======== Extracted entries

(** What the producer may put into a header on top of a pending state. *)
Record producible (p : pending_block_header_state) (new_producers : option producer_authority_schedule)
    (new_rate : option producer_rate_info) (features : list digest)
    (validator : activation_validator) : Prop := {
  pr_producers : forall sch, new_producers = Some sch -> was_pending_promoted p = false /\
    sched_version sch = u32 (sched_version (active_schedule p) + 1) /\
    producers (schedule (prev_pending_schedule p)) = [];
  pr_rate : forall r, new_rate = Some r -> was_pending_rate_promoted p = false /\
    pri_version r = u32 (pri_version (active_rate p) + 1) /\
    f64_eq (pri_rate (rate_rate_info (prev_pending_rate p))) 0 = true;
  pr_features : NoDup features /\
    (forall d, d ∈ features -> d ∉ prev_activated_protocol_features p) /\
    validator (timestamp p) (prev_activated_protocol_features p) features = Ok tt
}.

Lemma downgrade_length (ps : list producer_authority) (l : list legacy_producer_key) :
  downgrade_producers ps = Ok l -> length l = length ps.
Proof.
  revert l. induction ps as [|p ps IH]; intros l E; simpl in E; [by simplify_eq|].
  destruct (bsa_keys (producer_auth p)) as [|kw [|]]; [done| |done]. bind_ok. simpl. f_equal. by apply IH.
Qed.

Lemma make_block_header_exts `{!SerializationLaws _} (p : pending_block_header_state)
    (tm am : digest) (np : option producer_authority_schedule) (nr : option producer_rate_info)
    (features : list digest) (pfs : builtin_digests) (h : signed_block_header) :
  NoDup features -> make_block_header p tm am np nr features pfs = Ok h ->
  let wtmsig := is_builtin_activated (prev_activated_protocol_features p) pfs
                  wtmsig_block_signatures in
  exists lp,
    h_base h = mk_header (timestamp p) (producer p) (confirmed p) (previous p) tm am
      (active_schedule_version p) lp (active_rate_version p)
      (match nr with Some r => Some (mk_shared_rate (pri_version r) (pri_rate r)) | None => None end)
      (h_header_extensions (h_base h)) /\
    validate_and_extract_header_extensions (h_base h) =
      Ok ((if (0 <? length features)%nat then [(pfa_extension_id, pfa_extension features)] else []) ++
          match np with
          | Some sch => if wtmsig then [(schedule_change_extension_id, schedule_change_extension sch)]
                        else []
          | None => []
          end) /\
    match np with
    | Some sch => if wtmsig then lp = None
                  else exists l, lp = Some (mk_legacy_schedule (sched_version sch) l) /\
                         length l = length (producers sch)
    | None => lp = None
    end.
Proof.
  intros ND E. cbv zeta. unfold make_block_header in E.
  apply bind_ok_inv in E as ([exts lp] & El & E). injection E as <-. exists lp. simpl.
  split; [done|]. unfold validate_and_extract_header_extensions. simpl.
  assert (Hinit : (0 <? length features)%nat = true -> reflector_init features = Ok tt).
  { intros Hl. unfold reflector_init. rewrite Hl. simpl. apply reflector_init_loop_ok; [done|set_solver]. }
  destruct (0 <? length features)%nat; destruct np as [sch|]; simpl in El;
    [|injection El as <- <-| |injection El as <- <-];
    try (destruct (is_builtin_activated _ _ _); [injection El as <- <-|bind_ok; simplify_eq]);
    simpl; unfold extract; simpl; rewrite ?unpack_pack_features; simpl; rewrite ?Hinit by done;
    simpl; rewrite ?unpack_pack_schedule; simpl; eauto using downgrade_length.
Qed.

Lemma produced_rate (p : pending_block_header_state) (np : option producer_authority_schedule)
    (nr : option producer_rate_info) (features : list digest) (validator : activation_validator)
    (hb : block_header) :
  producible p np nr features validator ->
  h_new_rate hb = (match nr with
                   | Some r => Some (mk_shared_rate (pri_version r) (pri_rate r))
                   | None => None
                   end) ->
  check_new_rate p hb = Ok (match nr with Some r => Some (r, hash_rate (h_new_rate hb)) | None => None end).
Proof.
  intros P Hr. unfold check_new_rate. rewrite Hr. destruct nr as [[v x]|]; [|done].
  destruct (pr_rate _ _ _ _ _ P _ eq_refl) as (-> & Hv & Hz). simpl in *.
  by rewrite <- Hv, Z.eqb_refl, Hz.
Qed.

================

**The problem**
Output every line of the listing word for word.

**Solution for this problem**
(** What the producer may put into a header on top of a pending state. *)
Record producible (p : pending_block_header_state) (new_producers : option producer_authority_schedule)
    (new_rate : option producer_rate_info) (features : list digest)
    (validator : activation_validator) : Prop := {
  pr_producers : forall sch, new_producers = Some sch -> was_pending_promoted p = false /\
    sched_version sch = u32 (sched_version (active_schedule p) + 1) /\
    producers (schedule (prev_pending_schedule p)) = [];
  pr_rate : forall r, new_rate = Some r -> was_pending_rate_promoted p = false /\
    pri_version r = u32 (pri_version (active_rate p) + 1) /\
    f64_eq (pri_rate (rate_rate_info (prev_pending_rate p))) 0 = true;
  pr_features : NoDup features /\
    (forall d, d ∈ features -> d ∉ prev_activated_protocol_features p) /\
    validator (timestamp p) (prev_activated_protocol_features p) features = Ok tt
}.

Lemma downgrade_length (ps : list producer_authority) (l : list legacy_producer_key) :
  downgrade_producers ps = Ok l -> length l = length ps.
Proof.
  revert l. induction ps as [|p ps IH]; intros l E; simpl in E; [by simplify_eq|].
  destruct (bsa_keys (producer_auth p)) as [|kw [|]]; [done| |done]. bind_ok. simpl. f_equal. by apply IH.
Qed.

Lemma make_block_header_exts `{!SerializationLaws _} (p : pending_block_header_state)
    (tm am : digest) (np : option producer_authority_schedule) (nr : option producer_rate_info)
    (features : list digest) (pfs : builtin_digests) (h : signed_block_header) :
  NoDup features -> make_block_header p tm am np nr features pfs = Ok h ->
  let wtmsig := is_builtin_activated (prev_activated_protocol_features p) pfs
                  wtmsig_block_signatures in
  exists lp,
    h_base h = mk_header (timestamp p) (producer p) (confirmed p) (previous p) tm am
      (active_schedule_version p) lp (active_rate_version p)
      (match nr with Some r => Some (mk_shared_rate (pri_version r) (pri_rate r)) | None => None end)
      (h_header_extensions (h_base h)) /\
    validate_and_extract_header_extensions (h_base h) =
      Ok ((if (0 <? length features)%nat then [(pfa_extension_id, pfa_extension features)] else []) ++
          match np with
          | Some sch => if wtmsig then [(schedule_change_extension_id, schedule_change_extension sch)]
                        else []
          | None => []
          end) /\
    match np with
    | Some sch => if wtmsig then lp = None
                  else exists l, lp = Some (mk_legacy_schedule (sched_version sch) l) /\
                         length l = length (producers sch)
    | None => lp = None
    end.
Proof.
  intros ND E. cbv zeta. unfold make_block_header in E.
  apply bind_ok_inv in E as ([exts lp] & El & E). injection E as <-. exists lp. simpl.
  split; [done|]. unfold validate_and_extract_header_extensions. simpl.
  assert (Hinit : (0 <? length features)%nat = true -> reflector_init features = Ok tt).
  { intros Hl. unfold reflector_init. rewrite Hl. simpl. apply reflector_init_loop_ok; [done|set_solver]. }
  destruct (0 <? length features)%nat; destruct np as [sch|]; simpl in El;
    [|injection El as <- <-| |injection El as <- <-];
    try (destruct (is_builtin_activated _ _ _); [injection El as <- <-|bind_ok; simplify_eq]);
    simpl; unfold extract; simpl; rewrite ?unpack_pack_features; simpl; rewrite ?Hinit by done;
    simpl; rewrite ?unpack_pack_schedule; simpl; eauto using downgrade_length.
Qed.

Lemma produced_rate (p : pending_block_header_state) (np : option producer_authority_schedule)
    (nr : option producer_rate_info) (features : list digest) (validator : activation_validator)
    (hb : block_header) :
  producible p np nr features validator ->
  h_new_rate hb = (match nr with
                   | Some r => Some (mk_shared_rate (pri_version r) (pri_rate r))
                   | None => None
                   end) ->
  check_new_rate p hb = Ok (match nr with Some r => Some (r, hash_rate (h_new_rate hb)) | None => None end).
Proof.
  intros P Hr. unfold check_new_rate. rewrite Hr. destruct nr as [[v x]|]; [|done].
  destruct (pr_rate _ _ _ _ _ P _ eq_refl) as (-> & Hv & Hz). simpl in *.
  by rewrite <- Hv, Z.eqb_refl, Hz.
Qed.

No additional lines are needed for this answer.